Stored data entries:
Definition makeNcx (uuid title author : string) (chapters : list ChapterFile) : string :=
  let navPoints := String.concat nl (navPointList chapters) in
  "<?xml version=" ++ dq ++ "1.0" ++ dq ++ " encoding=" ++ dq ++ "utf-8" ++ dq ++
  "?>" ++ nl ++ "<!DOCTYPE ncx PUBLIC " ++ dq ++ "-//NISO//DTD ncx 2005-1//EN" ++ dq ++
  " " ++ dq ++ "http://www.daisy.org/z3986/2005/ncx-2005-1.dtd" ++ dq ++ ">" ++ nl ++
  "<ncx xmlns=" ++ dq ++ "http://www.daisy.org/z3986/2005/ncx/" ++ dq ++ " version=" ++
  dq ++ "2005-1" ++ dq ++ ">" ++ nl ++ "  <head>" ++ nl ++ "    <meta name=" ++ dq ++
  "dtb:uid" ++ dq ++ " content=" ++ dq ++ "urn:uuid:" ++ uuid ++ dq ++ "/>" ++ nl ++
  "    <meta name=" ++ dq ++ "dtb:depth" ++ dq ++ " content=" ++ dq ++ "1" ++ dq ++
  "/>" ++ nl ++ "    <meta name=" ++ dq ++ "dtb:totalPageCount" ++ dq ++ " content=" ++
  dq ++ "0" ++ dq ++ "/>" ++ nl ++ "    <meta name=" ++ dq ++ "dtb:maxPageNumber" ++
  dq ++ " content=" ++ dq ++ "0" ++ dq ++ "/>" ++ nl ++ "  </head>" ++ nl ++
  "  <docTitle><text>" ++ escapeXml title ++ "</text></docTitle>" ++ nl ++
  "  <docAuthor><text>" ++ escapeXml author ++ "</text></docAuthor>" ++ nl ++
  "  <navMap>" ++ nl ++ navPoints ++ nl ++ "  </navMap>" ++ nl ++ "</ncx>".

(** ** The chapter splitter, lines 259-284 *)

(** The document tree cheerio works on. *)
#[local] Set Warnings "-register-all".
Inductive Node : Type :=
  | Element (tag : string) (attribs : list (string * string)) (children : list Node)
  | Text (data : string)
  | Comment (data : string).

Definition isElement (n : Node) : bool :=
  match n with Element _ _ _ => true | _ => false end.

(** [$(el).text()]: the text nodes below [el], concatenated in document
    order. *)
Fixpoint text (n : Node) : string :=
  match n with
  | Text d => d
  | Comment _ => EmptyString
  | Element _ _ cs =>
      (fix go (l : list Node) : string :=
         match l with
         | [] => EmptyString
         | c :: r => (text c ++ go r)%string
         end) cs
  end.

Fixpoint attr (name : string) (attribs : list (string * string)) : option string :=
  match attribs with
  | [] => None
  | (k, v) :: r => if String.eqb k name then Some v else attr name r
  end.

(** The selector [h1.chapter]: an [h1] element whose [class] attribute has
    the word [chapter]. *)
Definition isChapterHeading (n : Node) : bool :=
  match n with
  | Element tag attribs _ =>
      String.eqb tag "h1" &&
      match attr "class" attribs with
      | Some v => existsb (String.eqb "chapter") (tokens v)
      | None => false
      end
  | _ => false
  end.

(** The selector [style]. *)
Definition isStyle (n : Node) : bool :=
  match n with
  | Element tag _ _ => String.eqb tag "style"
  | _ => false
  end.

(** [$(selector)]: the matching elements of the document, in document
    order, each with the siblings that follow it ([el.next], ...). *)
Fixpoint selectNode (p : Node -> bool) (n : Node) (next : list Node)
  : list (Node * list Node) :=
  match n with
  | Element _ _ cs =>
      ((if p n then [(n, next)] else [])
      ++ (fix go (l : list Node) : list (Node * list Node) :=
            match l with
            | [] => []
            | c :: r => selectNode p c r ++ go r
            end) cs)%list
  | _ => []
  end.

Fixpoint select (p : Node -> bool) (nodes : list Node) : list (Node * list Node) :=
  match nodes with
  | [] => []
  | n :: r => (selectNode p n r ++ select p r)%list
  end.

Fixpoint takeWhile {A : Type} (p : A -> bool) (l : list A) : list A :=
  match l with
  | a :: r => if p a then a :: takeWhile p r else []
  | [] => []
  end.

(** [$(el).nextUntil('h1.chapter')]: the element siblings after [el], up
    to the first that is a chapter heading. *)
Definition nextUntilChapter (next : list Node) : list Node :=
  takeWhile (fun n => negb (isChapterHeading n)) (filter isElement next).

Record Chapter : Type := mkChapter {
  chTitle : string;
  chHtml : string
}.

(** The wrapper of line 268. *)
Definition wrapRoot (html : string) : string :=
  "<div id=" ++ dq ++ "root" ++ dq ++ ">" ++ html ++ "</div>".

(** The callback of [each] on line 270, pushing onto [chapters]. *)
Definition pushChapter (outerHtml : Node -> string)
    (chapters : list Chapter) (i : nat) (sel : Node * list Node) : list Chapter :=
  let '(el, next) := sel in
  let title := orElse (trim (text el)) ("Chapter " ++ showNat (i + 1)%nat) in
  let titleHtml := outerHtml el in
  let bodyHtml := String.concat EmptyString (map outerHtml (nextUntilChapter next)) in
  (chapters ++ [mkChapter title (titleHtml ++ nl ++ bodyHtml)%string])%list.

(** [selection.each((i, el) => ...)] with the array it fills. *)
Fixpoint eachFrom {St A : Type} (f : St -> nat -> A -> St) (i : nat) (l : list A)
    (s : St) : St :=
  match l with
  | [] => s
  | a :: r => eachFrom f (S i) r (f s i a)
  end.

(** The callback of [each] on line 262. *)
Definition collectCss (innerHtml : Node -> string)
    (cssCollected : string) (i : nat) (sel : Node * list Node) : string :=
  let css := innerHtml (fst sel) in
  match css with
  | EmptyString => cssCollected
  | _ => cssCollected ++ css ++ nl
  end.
==
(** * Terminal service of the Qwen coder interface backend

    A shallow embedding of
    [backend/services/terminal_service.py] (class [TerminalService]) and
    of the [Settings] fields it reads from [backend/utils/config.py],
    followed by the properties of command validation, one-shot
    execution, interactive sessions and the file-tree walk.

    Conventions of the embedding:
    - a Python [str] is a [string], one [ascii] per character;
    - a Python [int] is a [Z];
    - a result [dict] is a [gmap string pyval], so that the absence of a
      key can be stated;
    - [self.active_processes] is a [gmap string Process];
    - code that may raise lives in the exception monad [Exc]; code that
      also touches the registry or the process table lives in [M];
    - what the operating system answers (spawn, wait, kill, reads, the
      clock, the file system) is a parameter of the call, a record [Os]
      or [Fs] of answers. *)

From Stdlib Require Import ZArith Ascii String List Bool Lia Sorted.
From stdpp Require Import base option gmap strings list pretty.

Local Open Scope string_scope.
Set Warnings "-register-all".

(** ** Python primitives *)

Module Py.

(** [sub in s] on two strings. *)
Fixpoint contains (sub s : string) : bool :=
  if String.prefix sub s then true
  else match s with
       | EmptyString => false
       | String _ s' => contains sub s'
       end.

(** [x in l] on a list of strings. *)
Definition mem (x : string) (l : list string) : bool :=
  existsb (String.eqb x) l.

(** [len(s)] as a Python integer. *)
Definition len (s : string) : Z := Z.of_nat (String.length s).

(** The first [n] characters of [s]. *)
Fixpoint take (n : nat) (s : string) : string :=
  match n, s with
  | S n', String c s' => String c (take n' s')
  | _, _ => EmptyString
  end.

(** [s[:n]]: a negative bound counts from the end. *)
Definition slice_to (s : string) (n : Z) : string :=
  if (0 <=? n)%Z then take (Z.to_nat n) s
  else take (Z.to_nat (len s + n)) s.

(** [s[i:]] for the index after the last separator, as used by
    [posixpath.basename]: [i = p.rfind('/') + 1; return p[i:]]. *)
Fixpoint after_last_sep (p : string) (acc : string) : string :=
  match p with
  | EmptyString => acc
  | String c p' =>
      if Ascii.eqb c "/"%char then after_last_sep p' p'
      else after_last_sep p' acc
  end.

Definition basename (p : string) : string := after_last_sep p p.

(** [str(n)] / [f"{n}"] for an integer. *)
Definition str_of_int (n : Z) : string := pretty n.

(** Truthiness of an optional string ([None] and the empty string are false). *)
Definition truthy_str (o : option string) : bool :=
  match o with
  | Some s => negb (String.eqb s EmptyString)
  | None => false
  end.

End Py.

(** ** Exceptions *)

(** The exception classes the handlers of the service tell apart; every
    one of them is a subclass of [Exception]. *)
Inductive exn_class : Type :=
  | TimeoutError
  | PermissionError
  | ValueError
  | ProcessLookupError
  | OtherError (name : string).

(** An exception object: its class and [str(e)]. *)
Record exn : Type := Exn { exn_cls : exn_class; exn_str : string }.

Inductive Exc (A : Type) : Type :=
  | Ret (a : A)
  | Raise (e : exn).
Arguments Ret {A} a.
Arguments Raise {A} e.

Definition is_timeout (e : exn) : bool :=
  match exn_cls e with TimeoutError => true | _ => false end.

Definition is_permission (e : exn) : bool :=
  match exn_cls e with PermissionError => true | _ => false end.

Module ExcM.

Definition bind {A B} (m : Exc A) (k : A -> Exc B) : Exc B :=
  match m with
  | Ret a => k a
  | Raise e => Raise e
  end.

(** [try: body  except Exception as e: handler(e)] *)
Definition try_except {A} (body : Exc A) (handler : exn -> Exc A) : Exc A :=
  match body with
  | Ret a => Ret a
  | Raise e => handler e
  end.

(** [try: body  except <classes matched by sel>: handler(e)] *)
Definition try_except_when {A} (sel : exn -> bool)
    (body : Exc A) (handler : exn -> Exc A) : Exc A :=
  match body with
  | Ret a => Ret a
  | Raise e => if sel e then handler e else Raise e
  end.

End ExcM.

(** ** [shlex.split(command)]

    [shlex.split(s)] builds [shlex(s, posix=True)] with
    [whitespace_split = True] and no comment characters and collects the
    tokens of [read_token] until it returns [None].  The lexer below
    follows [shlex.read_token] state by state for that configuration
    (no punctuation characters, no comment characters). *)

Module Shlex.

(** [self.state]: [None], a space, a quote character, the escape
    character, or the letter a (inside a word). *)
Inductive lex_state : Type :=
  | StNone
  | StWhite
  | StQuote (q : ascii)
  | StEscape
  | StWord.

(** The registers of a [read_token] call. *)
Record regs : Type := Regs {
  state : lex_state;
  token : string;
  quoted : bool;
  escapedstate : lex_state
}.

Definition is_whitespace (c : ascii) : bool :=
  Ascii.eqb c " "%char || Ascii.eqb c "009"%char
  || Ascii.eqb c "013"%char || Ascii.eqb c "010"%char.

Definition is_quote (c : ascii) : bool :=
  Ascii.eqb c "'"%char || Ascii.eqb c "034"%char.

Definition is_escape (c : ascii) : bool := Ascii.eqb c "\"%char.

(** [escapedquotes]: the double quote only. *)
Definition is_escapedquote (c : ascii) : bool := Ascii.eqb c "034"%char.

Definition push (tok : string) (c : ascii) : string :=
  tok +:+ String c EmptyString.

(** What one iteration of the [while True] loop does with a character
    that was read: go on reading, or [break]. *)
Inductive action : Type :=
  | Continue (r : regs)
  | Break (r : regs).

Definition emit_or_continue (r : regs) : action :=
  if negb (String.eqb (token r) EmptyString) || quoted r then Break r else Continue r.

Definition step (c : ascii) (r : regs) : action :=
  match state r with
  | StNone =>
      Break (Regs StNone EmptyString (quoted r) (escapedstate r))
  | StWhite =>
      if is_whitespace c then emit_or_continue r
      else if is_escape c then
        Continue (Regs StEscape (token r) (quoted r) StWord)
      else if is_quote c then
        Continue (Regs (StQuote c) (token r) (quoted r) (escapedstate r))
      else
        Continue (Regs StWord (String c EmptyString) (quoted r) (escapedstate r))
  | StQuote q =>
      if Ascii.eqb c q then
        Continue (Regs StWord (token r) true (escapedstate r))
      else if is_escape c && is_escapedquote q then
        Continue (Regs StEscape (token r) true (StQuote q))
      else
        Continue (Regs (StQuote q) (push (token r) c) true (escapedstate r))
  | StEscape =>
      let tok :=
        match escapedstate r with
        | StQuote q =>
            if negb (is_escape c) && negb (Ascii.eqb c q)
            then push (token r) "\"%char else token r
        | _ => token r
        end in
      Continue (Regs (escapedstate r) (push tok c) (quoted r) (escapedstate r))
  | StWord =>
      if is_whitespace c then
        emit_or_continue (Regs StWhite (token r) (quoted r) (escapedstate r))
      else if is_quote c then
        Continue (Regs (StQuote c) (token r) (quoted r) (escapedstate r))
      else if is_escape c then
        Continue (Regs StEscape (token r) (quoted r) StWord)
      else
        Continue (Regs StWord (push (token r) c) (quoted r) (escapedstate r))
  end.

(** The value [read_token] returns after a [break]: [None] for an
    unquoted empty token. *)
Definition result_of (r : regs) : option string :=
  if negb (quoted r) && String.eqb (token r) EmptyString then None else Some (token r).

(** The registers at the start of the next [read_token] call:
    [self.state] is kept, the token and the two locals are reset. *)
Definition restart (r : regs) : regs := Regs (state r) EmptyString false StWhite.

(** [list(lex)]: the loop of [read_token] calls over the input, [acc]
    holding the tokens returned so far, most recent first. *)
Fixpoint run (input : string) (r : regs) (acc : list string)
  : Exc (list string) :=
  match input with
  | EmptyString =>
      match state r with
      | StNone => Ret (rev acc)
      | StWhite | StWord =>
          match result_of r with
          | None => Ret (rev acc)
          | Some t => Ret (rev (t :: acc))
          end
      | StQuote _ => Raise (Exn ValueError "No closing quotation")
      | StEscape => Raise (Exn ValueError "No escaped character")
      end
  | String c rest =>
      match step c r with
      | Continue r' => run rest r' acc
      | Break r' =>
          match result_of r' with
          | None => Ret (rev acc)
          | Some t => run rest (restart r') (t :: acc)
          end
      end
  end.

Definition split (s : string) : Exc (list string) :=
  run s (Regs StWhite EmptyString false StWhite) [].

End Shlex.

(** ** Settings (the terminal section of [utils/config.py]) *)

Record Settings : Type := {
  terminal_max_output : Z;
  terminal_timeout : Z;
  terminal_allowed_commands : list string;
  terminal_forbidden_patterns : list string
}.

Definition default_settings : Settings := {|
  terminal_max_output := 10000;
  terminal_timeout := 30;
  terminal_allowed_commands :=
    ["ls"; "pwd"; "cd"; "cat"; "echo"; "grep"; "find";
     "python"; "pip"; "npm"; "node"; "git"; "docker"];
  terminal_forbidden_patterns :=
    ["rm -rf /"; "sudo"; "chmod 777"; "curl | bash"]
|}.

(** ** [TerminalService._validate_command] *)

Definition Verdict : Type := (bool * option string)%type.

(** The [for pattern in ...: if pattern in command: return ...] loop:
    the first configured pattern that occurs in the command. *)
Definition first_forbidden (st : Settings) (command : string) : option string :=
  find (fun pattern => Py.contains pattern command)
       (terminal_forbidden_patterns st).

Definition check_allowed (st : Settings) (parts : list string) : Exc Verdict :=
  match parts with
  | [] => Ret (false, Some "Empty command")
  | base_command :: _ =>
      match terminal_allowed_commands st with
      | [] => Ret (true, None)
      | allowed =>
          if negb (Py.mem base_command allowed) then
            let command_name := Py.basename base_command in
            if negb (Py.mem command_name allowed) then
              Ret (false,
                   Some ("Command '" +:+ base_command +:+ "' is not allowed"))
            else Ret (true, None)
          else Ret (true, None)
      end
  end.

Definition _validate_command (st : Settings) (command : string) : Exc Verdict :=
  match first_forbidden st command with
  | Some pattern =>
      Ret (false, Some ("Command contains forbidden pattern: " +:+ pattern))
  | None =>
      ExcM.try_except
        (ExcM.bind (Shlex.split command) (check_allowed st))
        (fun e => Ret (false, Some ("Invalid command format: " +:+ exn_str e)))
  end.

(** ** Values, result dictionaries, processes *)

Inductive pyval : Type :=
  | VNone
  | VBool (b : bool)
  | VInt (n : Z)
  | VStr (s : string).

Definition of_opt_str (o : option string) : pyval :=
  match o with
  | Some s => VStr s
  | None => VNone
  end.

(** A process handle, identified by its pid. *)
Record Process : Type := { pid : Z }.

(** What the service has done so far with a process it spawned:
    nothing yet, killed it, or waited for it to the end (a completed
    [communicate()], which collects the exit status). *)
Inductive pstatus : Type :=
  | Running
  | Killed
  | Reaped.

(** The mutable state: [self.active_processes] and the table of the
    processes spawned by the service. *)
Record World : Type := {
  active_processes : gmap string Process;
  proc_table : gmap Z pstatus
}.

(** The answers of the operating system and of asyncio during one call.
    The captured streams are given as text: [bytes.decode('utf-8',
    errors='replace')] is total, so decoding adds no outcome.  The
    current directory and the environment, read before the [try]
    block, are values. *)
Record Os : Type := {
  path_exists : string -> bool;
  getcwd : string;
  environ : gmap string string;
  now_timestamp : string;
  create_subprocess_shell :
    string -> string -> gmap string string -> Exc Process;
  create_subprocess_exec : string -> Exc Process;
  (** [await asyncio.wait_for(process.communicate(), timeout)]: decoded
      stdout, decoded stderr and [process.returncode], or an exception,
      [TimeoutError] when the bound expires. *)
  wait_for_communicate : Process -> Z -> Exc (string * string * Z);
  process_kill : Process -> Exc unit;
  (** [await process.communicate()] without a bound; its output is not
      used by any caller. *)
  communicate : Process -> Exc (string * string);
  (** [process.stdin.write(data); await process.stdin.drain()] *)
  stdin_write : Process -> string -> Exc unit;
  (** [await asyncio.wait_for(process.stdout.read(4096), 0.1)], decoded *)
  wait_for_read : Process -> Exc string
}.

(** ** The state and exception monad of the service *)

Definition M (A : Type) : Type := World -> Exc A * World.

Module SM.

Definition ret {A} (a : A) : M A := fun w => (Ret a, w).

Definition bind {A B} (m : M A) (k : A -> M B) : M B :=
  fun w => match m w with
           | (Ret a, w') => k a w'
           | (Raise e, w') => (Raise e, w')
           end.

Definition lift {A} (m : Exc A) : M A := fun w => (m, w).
---
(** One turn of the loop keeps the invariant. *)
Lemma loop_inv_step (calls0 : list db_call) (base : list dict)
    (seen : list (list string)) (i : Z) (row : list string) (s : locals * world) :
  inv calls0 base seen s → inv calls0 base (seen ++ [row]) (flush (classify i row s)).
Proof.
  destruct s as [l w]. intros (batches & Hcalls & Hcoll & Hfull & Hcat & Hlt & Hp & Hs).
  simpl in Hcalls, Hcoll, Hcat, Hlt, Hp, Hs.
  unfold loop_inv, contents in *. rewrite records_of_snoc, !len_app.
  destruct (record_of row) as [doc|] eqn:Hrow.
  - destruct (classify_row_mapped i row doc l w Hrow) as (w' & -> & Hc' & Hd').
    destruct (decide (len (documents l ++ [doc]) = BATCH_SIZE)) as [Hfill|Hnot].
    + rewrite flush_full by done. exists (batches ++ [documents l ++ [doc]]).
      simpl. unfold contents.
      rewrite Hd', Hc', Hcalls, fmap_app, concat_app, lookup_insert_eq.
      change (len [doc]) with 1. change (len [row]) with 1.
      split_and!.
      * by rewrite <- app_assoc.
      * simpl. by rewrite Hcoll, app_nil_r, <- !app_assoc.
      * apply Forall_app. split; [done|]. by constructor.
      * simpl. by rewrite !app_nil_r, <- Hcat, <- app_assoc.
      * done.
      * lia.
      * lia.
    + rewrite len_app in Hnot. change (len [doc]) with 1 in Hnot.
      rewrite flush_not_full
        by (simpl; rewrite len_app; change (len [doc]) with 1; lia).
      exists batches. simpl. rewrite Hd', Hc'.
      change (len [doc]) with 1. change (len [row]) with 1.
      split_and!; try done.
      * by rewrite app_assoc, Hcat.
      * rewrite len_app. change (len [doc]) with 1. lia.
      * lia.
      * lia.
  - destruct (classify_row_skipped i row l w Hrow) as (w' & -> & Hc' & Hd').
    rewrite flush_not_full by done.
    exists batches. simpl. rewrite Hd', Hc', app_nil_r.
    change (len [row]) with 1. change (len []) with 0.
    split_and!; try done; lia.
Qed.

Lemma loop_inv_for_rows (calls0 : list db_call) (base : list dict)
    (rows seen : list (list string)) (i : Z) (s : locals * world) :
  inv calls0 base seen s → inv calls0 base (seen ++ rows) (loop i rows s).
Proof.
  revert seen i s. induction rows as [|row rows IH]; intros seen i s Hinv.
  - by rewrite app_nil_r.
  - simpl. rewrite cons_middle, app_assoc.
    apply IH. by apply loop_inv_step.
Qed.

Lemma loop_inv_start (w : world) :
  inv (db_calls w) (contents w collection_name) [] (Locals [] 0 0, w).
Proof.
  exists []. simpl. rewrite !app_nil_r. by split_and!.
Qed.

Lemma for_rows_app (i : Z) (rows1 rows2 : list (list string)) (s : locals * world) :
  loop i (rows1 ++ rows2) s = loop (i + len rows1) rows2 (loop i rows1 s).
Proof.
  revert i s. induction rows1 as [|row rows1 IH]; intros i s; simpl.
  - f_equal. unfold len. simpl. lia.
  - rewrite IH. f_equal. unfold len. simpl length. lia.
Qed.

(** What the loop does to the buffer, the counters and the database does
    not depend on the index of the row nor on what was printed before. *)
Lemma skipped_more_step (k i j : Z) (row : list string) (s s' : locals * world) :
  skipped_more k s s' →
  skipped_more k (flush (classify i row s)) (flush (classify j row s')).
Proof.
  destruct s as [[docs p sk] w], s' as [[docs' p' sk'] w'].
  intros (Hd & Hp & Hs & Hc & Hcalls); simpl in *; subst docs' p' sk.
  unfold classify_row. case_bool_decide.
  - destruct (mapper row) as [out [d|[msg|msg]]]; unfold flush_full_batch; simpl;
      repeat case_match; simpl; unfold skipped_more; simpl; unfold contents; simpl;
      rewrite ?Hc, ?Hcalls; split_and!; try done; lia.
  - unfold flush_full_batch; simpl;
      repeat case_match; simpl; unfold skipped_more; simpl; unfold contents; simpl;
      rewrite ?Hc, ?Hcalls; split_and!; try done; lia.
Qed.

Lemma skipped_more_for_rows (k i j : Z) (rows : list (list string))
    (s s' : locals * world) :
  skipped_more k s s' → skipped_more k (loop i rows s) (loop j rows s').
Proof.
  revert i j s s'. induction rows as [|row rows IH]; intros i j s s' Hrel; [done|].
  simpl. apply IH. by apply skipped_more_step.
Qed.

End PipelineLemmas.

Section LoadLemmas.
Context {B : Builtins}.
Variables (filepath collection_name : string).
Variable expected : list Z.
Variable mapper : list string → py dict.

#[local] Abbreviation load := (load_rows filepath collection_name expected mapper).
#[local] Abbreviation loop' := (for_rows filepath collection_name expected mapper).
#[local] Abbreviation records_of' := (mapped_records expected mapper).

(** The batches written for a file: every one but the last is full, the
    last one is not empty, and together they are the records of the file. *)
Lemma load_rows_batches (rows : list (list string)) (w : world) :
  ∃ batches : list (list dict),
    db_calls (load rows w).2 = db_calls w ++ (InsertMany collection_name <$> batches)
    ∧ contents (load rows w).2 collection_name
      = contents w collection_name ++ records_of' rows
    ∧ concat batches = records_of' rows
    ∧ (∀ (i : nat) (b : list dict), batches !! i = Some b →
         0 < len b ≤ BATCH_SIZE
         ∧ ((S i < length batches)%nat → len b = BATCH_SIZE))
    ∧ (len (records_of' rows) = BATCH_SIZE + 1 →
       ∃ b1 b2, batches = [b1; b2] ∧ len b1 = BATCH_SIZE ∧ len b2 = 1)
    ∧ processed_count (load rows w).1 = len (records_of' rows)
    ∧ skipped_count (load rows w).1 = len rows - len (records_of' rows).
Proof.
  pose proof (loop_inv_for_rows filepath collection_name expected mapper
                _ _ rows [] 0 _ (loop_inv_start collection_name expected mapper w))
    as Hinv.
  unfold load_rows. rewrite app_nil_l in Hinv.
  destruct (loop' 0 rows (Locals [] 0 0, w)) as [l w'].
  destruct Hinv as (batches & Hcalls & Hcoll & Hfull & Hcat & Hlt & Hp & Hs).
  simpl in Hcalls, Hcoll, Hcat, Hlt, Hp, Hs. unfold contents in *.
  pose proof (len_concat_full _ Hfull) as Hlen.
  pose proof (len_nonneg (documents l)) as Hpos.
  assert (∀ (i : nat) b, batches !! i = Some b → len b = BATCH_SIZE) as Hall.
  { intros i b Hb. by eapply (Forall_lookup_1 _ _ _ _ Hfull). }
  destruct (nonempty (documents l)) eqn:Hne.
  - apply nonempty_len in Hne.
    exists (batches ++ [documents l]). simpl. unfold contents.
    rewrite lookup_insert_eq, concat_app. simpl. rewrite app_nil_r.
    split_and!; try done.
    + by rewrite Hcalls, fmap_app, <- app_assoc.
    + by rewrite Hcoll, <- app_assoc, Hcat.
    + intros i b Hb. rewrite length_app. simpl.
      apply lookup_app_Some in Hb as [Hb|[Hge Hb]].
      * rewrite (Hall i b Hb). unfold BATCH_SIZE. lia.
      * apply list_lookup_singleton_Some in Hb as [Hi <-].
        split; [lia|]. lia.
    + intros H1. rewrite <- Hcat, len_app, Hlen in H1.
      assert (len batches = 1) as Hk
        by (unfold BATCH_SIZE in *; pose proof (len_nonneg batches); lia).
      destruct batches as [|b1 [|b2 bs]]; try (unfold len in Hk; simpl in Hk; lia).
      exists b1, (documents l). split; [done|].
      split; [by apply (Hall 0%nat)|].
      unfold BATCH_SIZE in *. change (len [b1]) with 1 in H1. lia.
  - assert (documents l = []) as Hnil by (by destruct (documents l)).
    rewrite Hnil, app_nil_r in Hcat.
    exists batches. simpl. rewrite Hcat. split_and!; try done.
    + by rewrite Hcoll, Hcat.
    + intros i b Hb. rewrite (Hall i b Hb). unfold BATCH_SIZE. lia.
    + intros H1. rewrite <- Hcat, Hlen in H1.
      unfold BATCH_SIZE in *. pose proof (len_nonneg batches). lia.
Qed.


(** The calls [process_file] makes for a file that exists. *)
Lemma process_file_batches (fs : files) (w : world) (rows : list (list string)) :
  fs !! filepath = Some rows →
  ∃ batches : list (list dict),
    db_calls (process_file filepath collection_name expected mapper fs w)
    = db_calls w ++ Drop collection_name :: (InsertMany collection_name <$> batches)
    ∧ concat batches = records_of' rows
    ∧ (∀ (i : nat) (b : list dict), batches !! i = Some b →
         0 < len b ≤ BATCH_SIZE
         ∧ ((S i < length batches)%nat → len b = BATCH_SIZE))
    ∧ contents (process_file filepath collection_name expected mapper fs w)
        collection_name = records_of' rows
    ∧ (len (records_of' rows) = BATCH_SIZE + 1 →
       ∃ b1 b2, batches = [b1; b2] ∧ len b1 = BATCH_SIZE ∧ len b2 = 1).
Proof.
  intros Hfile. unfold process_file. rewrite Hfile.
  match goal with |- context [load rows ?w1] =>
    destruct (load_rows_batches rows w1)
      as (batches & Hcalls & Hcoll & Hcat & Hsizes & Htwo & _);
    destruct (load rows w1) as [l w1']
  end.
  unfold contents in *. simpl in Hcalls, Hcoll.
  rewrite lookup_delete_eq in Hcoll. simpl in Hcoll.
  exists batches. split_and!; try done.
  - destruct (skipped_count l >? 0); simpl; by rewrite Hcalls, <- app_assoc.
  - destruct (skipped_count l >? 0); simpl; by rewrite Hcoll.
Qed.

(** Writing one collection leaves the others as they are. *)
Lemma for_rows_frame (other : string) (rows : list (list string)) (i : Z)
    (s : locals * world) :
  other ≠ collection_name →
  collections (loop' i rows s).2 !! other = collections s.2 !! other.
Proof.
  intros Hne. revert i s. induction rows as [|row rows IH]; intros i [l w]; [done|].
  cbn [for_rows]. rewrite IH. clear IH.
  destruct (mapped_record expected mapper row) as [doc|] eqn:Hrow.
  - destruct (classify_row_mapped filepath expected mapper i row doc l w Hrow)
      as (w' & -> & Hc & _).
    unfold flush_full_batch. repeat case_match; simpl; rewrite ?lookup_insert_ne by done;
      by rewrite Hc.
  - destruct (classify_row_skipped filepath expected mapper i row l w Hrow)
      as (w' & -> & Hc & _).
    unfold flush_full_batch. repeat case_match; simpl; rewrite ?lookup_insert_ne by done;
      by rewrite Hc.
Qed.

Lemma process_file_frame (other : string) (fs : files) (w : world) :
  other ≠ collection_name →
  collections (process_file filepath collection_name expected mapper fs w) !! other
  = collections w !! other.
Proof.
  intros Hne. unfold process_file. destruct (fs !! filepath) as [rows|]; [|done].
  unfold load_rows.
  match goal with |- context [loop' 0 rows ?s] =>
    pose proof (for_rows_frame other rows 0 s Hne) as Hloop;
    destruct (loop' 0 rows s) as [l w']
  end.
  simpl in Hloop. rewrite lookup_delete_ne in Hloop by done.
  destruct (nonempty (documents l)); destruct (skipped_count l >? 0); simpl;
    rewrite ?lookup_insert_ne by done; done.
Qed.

» Task prompt: Would you filter the records and copy each line that contains the word "Hloop"?

» Exercise result:
    pose proof (for_rows_frame other rows 0 s Hne) as Hloop;
  simpl in Hloop. rewrite lookup_delete_ne in Hloop by done.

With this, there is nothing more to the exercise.